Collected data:
##########

(** * Delta moment-independent sensitivity analysis (SALib, [analyze/delta.py])

    A shallow embedding of [SALib/analyze/delta.py] and of the numpy / scipy
    primitives it calls, followed by the properties of the estimator.

    Conventions of the embedding.
    - A float is an exact rational ([Q]); the IEEE special values that numpy
      produces instead of raising (division by zero, [inf - inf]) are kept
      in [npfloat].  Rounding is not modelled there: what is proved of a
      value over [Q] is a fact of exact arithmetic, and is stated as such
      where rounding can change it.
    - Where rounding decides what the code returns, the code is embedded a
      second time over IEEE binary64 numbers (the module [F64], on the
      kernel's primitive floats), with numpy's order of summation.
    - Python exceptions are values of [exn]; code that can raise returns a
      [result].
    - [np.random] is an explicit stream of draws read at a cursor; the
      stream, the cursor and the console make up the [world] threaded
      through the bootstrap routines and [analyze].
    - The transcendental primitives ([exp], [sqrt], [power], [tanh], the
      normal quantile) are the fields of the class [Libm]: no result below
      depends on their values beyond the few range facts stated as
      hypotheses. *)

From Stdlib Require Import String.
From Stdlib Require Import List ZArith QArith Qabs Qround Qminmax.
From Stdlib Require Import Lia Lqa Bool Arith PeanoNat.
From Stdlib Require Import Sorted Permutation Setoid Morphisms.
From Stdlib Require PrimFloat.
Import ListNotations.

Local Open Scope Q_scope.

(* ================================================================= *)
(** ** Numbers *)

(** A numpy [float64]: a finite value or one of the IEEE special values. *)
Inductive npfloat : Type :=
| Fin (q : Q)
| PInf
| NInf
| NaN.

(** The infinity (or NaN) that a non-zero (or zero) finite factor selects. *)
Definition finf_of (c : comparison) : npfloat :=
  match c with
  | Gt => PInf
  | Lt => NInf
  | Eq => NaN
  end.

Definition fneg (x : npfloat) : npfloat :=
  match x with
  | Fin q => Fin (- q)
  | PInf => NInf
  | NInf => PInf
  | NaN => NaN
  end.

Definition fadd (x y : npfloat) : npfloat :=
  match x, y with
  | NaN, _ | _, NaN => NaN
  | Fin a, Fin b => Fin (a + b)
  | PInf, NInf | NInf, PInf => NaN
  | PInf, _ | _, PInf => PInf
  | NInf, _ | _, NInf => NInf
  end.

Definition fsub (x y : npfloat) : npfloat := fadd x (fneg y).

Definition fmul (x y : npfloat) : npfloat :=
  match x, y with
  | NaN, _ | _, NaN => NaN
  | Fin a, Fin b => Fin (a * b)
  | Fin a, PInf | PInf, Fin a => finf_of (a ?= 0)
  | Fin a, NInf | NInf, Fin a => finf_of (0 ?= a)
  | PInf, PInf | NInf, NInf => PInf
  | PInf, NInf | NInf, PInf => NInf
  end.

##########

● YOUR ASSIGNMENT
From the data above, copy each line that holds "fneg".

● WRITTEN REPLY
Definition fneg (x : npfloat) : npfloat :=
Definition fsub (x y : npfloat) : npfloat := fadd x (fneg y).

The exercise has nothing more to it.